> **What the exercise asks**
Lines below starting with the line with "manualLogin_body (req, string_field x12" and going on through the line with "manualRegister_body (req, string_field x1a" must be output exactly; the rest of the records must be left out.

Collected data
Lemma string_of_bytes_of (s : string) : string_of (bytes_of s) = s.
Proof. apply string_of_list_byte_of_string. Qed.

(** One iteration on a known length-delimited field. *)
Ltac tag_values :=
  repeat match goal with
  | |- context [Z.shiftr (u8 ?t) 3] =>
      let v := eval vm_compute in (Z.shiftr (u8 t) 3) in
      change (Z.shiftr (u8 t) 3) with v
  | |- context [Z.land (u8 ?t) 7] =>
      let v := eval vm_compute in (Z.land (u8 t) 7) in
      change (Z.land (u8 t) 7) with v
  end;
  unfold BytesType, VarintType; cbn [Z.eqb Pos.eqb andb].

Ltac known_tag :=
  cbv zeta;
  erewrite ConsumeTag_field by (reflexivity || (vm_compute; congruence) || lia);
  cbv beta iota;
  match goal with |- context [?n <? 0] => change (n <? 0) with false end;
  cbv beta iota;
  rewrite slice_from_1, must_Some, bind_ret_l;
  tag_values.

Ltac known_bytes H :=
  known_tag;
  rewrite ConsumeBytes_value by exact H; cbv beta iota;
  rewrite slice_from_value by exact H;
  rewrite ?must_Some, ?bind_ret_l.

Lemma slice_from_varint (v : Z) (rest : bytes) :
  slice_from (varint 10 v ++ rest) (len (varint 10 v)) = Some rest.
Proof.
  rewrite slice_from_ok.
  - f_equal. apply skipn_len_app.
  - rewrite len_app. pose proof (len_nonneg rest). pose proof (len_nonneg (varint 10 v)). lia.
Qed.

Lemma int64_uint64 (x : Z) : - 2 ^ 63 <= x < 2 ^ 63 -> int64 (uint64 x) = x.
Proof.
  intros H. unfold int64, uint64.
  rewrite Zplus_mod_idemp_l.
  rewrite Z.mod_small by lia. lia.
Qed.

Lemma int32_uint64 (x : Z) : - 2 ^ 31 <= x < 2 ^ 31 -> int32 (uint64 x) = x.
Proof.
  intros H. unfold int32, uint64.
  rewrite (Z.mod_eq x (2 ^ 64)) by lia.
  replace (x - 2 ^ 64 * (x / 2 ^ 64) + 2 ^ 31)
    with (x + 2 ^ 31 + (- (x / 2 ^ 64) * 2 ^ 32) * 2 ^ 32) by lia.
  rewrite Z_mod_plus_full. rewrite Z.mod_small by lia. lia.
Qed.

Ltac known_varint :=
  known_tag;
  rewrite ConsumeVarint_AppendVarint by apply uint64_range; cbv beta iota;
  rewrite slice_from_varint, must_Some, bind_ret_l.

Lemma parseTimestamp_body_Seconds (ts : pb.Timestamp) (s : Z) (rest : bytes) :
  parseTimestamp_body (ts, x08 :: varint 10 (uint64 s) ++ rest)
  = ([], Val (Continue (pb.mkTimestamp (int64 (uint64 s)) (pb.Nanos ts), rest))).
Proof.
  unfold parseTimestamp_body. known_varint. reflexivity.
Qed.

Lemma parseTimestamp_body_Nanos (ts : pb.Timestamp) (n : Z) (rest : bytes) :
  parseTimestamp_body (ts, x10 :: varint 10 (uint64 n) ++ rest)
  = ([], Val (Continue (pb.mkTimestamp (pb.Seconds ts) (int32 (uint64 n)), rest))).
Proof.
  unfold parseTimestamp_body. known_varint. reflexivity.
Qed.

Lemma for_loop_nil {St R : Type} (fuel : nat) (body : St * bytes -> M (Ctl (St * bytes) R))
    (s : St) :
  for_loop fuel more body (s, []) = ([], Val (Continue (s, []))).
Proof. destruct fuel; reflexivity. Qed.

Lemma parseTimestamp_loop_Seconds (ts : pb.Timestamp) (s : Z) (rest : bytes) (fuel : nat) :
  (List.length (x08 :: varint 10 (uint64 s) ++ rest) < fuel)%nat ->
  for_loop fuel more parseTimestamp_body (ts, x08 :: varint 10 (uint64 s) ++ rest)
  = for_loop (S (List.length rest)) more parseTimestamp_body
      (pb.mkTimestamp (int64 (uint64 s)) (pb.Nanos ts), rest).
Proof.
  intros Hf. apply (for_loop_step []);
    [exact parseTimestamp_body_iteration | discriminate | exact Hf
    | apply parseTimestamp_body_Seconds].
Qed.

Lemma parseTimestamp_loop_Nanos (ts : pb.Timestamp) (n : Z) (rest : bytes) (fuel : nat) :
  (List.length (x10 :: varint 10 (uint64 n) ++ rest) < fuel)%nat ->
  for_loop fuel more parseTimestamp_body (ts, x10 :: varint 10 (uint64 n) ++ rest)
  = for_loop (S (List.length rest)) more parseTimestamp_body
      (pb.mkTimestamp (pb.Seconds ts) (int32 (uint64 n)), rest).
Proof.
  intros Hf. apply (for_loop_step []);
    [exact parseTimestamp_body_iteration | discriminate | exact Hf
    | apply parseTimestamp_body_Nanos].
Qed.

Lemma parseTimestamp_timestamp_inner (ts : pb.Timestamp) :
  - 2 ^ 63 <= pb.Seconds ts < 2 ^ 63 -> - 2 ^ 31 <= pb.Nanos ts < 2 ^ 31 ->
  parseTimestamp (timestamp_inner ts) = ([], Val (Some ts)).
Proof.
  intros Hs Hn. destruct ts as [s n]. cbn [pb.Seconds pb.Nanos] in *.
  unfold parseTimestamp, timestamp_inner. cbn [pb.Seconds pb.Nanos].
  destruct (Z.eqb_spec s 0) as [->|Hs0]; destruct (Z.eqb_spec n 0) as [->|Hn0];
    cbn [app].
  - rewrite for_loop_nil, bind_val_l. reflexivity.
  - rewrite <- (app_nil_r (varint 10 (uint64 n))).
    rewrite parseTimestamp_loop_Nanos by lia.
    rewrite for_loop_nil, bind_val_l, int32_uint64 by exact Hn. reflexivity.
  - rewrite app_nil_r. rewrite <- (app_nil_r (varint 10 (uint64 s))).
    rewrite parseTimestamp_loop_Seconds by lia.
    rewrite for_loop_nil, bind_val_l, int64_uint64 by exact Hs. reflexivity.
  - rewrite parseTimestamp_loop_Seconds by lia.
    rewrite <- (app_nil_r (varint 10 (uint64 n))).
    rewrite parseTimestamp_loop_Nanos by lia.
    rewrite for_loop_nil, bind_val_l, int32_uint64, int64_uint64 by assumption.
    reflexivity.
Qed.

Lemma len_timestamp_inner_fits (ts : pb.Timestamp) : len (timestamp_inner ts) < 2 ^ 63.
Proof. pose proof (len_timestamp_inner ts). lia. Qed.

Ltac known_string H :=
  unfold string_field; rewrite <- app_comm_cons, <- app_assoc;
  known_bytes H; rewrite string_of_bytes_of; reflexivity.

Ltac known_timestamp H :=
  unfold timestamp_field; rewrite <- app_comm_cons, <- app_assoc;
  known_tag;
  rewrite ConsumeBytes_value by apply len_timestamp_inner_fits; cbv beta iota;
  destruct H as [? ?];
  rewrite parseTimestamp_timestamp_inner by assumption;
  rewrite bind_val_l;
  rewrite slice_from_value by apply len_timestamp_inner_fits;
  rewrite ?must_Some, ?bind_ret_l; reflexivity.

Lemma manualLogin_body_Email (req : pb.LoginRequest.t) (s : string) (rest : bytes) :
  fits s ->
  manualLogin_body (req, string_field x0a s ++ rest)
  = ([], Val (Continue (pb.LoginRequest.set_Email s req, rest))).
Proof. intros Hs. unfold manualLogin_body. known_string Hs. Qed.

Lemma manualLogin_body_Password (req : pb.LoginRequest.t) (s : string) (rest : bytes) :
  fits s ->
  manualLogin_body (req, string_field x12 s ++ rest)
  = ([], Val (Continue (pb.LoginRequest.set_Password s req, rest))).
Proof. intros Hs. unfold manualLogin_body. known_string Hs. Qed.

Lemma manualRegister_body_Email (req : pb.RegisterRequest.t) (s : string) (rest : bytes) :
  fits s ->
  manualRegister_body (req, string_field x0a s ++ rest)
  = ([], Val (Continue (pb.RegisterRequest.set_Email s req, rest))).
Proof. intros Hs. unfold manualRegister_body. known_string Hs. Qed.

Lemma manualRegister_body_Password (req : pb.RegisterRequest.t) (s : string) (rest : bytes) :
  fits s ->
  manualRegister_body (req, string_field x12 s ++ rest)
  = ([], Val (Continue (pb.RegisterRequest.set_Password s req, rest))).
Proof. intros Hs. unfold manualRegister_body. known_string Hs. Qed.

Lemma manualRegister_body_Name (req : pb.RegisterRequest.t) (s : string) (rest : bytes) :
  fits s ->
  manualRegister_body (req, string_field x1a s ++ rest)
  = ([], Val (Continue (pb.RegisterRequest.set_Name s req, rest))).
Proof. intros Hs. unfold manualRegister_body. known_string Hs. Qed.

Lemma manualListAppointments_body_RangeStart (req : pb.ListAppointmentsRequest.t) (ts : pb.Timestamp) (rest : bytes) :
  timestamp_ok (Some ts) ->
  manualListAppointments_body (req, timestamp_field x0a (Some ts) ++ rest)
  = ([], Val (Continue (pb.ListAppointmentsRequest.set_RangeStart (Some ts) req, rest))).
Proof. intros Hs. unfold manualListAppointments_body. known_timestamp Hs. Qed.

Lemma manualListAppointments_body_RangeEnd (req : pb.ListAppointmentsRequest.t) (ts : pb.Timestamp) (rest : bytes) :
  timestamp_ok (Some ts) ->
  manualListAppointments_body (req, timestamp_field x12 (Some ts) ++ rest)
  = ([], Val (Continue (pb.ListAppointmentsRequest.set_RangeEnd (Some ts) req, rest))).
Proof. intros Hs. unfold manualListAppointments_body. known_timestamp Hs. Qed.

* * *

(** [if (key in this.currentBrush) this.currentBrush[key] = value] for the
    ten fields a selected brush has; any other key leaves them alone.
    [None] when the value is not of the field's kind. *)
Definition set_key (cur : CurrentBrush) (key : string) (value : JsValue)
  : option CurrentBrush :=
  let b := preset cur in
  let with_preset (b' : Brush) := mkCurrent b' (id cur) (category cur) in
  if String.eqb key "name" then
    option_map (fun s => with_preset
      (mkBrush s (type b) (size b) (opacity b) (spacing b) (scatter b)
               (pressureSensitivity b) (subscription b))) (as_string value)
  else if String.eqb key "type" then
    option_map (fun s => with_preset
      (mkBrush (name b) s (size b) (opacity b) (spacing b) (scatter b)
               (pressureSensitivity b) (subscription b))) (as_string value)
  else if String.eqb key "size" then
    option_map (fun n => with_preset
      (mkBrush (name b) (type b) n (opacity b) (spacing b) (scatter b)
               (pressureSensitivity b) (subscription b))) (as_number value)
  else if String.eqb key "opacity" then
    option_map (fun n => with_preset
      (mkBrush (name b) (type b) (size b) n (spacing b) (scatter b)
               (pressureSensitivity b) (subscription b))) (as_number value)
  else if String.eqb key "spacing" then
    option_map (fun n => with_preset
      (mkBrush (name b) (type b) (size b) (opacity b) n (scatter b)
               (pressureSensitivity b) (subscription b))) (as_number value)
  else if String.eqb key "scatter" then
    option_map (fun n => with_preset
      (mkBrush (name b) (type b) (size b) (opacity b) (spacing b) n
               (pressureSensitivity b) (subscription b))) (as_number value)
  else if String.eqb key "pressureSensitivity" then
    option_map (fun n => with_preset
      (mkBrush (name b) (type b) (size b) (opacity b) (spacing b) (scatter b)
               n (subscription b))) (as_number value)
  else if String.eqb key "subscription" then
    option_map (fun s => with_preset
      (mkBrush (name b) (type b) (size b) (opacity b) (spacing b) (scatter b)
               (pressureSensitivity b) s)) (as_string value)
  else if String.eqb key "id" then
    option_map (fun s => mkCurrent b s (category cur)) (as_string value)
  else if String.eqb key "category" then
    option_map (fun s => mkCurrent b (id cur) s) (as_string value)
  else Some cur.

> **Answer space**
  manualLogin_body (req, string_field x12 s ++ rest)
  = ([], Val (Continue (pb.LoginRequest.set_Password s req, rest))).
Proof. intros Hs. unfold manualLogin_body. known_string Hs. Qed.

Lemma manualRegister_body_Email (req : pb.RegisterRequest.t) (s : string) (rest : bytes) :
  fits s ->
  manualRegister_body (req, string_field x0a s ++ rest)
  = ([], Val (Continue (pb.RegisterRequest.set_Email s req, rest))).
Proof. intros Hs. unfold manualRegister_body. known_string Hs. Qed.

Lemma manualRegister_body_Password (req : pb.RegisterRequest.t) (s : string) (rest : bytes) :
  fits s ->
  manualRegister_body (req, string_field x12 s ++ rest)
  = ([], Val (Continue (pb.RegisterRequest.set_Password s req, rest))).
Proof. intros Hs. unfold manualRegister_body. known_string Hs. Qed.

Lemma manualRegister_body_Name (req : pb.RegisterRequest.t) (s : string) (rest : bytes) :
  fits s ->
  manualRegister_body (req, string_field x1a s ++ rest)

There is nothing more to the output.